CACCIA AGLI SPIONI ALLA CASA BIANCA

I retroscena però continuano e i media americani banchettano. Si racconta di un Trump furioso con i delatori che gravitano intorno all’amministrazione, anche nelle cerchie più ristrette (perché da lì arriverebbero molte delle informazioni). Un altro articolo del Washington Post (che in questo momento deve avere le fonti migliori) racconta che ormai c’è un clima sospettoso che porta allo scontro, diventato ormai il metro comunicativo tra i notabili trumpiani, e tutto è messo ancora più in tensione dalle continue spifferate che escono. Non c’è solo il caso Flynn: informazioni anonime sono fornite costantemente ai media americani su ognuno dei passi del presidente. E pare che Trump abbia ordinato un’indagine interna per capire chi sono gli spioni; cadranno teste, di tricoteuse è piana la platea. Il WaPo racconta che il clima è talmente pessimo che i funzionari hanno iniziato ad usare un’app di messaggistica criptata che si chiama Confide. Perché? Perché i messaggi vengono cancellati appena letti.
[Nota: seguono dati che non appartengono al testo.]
Section Facts.
Context {V : Type}.
Implicit Types (m : Map.t V) (k : string) (v : V).

Lemma has_get k m : Map.has k m = true <-> exists v, Map.get k m = Some v.
Proof.
  unfold Map.has. destruct (Map.get k m) as [v|]; split.
  - intros _. now exists v.
  - reflexivity.
  - discriminate.
  - intros [v H]. discriminate.
Qed.

Lemma has_false_get k m : Map.has k m = false <-> Map.get k m = None.
Proof.
  unfold Map.has. destruct (Map.get k m); split; congruence.
Qed.

Lemma get_set_same k v m : Map.get k (Map.set k v m) = Some v.
Proof.
  induction m as [|[k0 v0] rest IH]; simpl.
  - now rewrite String.eqb_refl.
  - destruct (k0 =? k) eqn:E; simpl; rewrite E; auto.
Qed.

Lemma get_set_other k k' v m :
  k <> k' -> Map.get k' (Map.set k v m) = Map.get k' m.
Proof.
  intros Hne. induction m as [|[k0 v0] rest IH]; simpl.
  - apply String.eqb_neq in Hne. now rewrite Hne.
  - destruct (k0 =? k) eqn:E; simpl.
    + apply String.eqb_eq in E. subst k0.
      apply String.eqb_neq in Hne. now rewrite Hne.
    + now rewrite IH.
Qed.

(** A key that is not in the map goes to its end. *)
Lemma set_fresh k v m :
  Map.has k m = false -> Map.set k v m = (m ++ [(k, v)])%list.
Proof.
  rewrite has_false_get.
  induction m as [|[k0 v0] rest IH]; simpl; intros H.
  - reflexivity.
  - destruct (k0 =? k); [discriminate|]. now rewrite IH.
Qed.

Lemma get_In k v m : Map.get k m = Some v -> In (k, v) m.
Proof.
  induction m as [|[k0 v0] rest IH]; simpl; [discriminate|].
  destruct (k0 =? k) eqn:E.
  - apply String.eqb_eq in E. intros [= ->]. subst. now left.
  - intros H. right. auto.
Qed.

Lemma get_None_keys k m : Map.get k m = None <-> ~ In k (Map.keys m).
Proof.
  induction m as [|[k0 v0] rest IH]; simpl.
  - tauto.
  - destruct (k0 =? k) eqn:E.
    + apply String.eqb_eq in E. split; [discriminate | intros H; exfalso; auto].
    + apply String.eqb_neq in E. rewrite IH. tauto.
Qed.

End Facts.
End MapFacts.

(** ** Registration *)

Module Registration.
Import JS Tool ToolManager ErrorBoundary Registry.

Section Proofs.
Context {World : Type}.
Implicit Types (st : state World) (tool : toolInstance World) (name : string).

Lemma registerTool_bound name tool st :
  Map.has name (tools st) = true ->
  registerTool name tool st = (Throw (DuplicateRegistration name), st, []).
Proof.
  intros H. unfold registerTool, Eff.bind, Eff.gets. rewrite H. reflexivity.
Qed.

Lemma registerTool_fresh name tool st :
  Map.has name (tools st) = false ->
  registerTool name tool st =
  (Normal tt,
   mkState (tools st ++ [(name, tool)])%list (world st),
   [Logger.Info ("Tool " ++ name ++ " registered successfully") Undefined]).
Proof.
  intros H. unfold registerTool, Eff.bind, Eff.gets. rewrite H.
  unfold Eff.modify, Logger.info, Eff.tell, with_tools. simpl.
  now rewrite (MapFacts.set_fresh _ _ _ H).
Qed.

(** A registration never removes or replaces a binding. *)
Lemma registerTool_keeps name tool st k v :
  Map.get k (tools st) = Some v ->
  Map.get k (tools (snd (fst (registerTool name tool st)))) = Some v.
Proof.
  intros Hk. destruct (Map.has name (tools st)) eqn:H.
  - now rewrite (registerTool_bound _ _ _ H).
  - rewrite (registerTool_fresh _ _ _ H). simpl.
    rewrite <- (MapFacts.set_fresh name tool _ H).
    rewrite MapFacts.get_set_other; [exact Hk|].
    intros ->. apply MapFacts.has_false_get in H. congruence.
Qed.

Lemma registrations_keep calls : forall st k v,
  Map.get k (tools st) = Some v ->
  Map.get k (tools (registrations calls st)) = Some v.
Proof.
  induction calls as [|[name tool] rest IH]; intros st k v Hk; simpl.
  - exact Hk.
  - apply IH. now apply registerTool_keeps.
Qed.

(** Registration leaves the outside world alone. *)
Lemma registerTool_world name tool st :
  world (snd (fst (registerTool name tool st))) = world st.
Proof.
  destruct (Map.has name (tools st)) eqn:H.
  - now rewrite (registerTool_bound _ _ _ H).
  - now rewrite (registerTool_fresh _ _ _ H).
Qed.

(** The keys of a registry are distinct, whatever was registered. *)
Lemma registerTool_NoDup name tool st :
  NoDup (Map.keys (tools st)) ->
  NoDup (Map.keys (tools (snd (fst (registerTool name tool st))))).
Proof.
  intros ND. destruct (Map.has name (tools st)) eqn:H.
  - now rewrite (registerTool_bound _ _ _ H).
  - rewrite (registerTool_fresh _ _ _ H). simpl.
    unfold Map.keys. rewrite map_app. simpl.
    apply NoDup_app; [exact ND | repeat constructor; simpl; tauto |].
    intros k Hin [<-|[]].
    apply MapFacts.has_false_get, MapFacts.get_None_keys in H. contradiction.
Qed.

Lemma registrations_NoDup calls : forall st,
  NoDup (Map.keys (tools st)) ->
  NoDup (Map.keys (tools (registrations calls st))).
Proof.
  induction calls as [|[name tool] rest IH]; intros st ND; simpl.
  - exact ND.
  - apply IH. now apply registerTool_NoDup.
Qed.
DISTOGLIERE LO SGUARDO VERSO IL SOL LEVANTE

C’è poi un terzo ambito. Martedì una presunta agente segreta vietnamita (forse) con indosso una maglia bianca con la scritta “LOL” (per i poco pratici degli acronimi online: sta per “un mucchio di risate”, in inglese) pare abbia avvelenato all’aeroporto di Kuala Lumpur il fratellastro del presidente nordcoreano Kim Jong-un. Si tratta di una notizia importante, una storia da film, ma Washington martedì gli ha riservato un’attenzione ancora più particolare, forzando le informazioni ai giornalisti su possibili ricostruzioni e supposizioni su quanto successo. Pyongyang è uno dei principali interessi per gli Stati Uniti? No, non finora: lo è diventato per due ragioni. La prima, la vicenda dell’assassinio è stata usata per qualche ora per allontanare l’attenzione da quanto stava succedendo intorno a Flynn (ma poi altre indiscrezioni fornite ai giornalisti hanno riempito nuovamente le pagine dei giornali). Secondo, la Corea del Nord è una minaccia nucleare soprattutto per i paesi della regione, e l’America di Trump in questo momento ne ha a cuore uno: il Giappone. Sabato, mentre Trump e il premier Shinzo Abe cenavano dopo una partita a golf nella tenuta da relax presidenziale di Mar-a-Lago, in Florida, lo staff del primo ministro è corso a disturbarlo al tavolo (violando il formalissimo protocollo nipponico) perché Kim aveva sparato un altro missile balistico verso il Giappone (era un test, sia chiaro). Attaccare il regime canaglia nordcoreano ha dunque il doppio effetto di far passare Trump da honest broker davanti alla dote di investimenti americani che Abe gli ha regalato, e di distogliere l’attenzione dell’opinione pubblica dalla crisi dell’amministrazione (un pazzo nemico atomico che minaccia gli Stati Uniti è miele per il suo elettorato, sulla costruzione di questo genere di minacce cupa, da accerchiamento, d’altronde si basa buon parte del consenso sui provvedimento contro quei paesi musulmani inseriti nel più discusso degli ordini esecutivi fin qui emanati). Martedì 14 febbraio è stato il presidente stesso a spiegarlo: in uno dei primi tweet mattutini Trump si lamentava delle fughe di notizie (quelle del caso Flynn nello specifico) che gli toglievano la concentrazione mentre stava affrontando beghe ancor più grandi come, appunto, la Corea del Nord.